- _THE TASK_: Where a line below holds the string "unfold", copy that line.

++++++++++

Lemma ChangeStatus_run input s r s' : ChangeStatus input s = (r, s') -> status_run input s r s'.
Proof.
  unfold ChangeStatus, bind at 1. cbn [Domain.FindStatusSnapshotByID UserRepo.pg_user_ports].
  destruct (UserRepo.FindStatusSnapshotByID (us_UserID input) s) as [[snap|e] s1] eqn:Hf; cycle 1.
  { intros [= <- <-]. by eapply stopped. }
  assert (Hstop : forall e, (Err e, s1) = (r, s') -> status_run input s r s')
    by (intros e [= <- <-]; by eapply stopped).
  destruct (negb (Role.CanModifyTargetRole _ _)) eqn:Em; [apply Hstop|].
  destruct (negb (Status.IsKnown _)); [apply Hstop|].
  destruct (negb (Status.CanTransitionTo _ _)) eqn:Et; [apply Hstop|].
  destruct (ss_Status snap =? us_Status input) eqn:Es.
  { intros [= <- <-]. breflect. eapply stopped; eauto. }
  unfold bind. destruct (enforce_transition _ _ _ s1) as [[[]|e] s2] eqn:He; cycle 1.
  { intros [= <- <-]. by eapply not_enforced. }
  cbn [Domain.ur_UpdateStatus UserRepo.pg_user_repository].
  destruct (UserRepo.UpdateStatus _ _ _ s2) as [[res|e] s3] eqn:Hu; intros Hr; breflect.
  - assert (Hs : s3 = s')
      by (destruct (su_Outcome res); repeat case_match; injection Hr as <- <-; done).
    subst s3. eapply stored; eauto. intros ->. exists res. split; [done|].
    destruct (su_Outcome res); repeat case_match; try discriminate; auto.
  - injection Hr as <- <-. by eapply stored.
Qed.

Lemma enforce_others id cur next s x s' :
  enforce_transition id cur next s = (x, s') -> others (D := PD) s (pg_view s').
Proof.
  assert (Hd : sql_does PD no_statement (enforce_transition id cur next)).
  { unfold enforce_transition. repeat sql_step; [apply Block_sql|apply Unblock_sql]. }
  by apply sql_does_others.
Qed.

++++++++++

- _REPLY_:
  unfold ChangeStatus, bind at 1. cbn [Domain.FindStatusSnapshotByID UserRepo.pg_user_ports].
  unfold bind. destruct (enforce_transition _ _ _ s1) as [[[]|e] s2] eqn:He; cycle 1.
  { unfold enforce_transition. repeat sql_step; [apply Block_sql|apply Unblock_sql]. }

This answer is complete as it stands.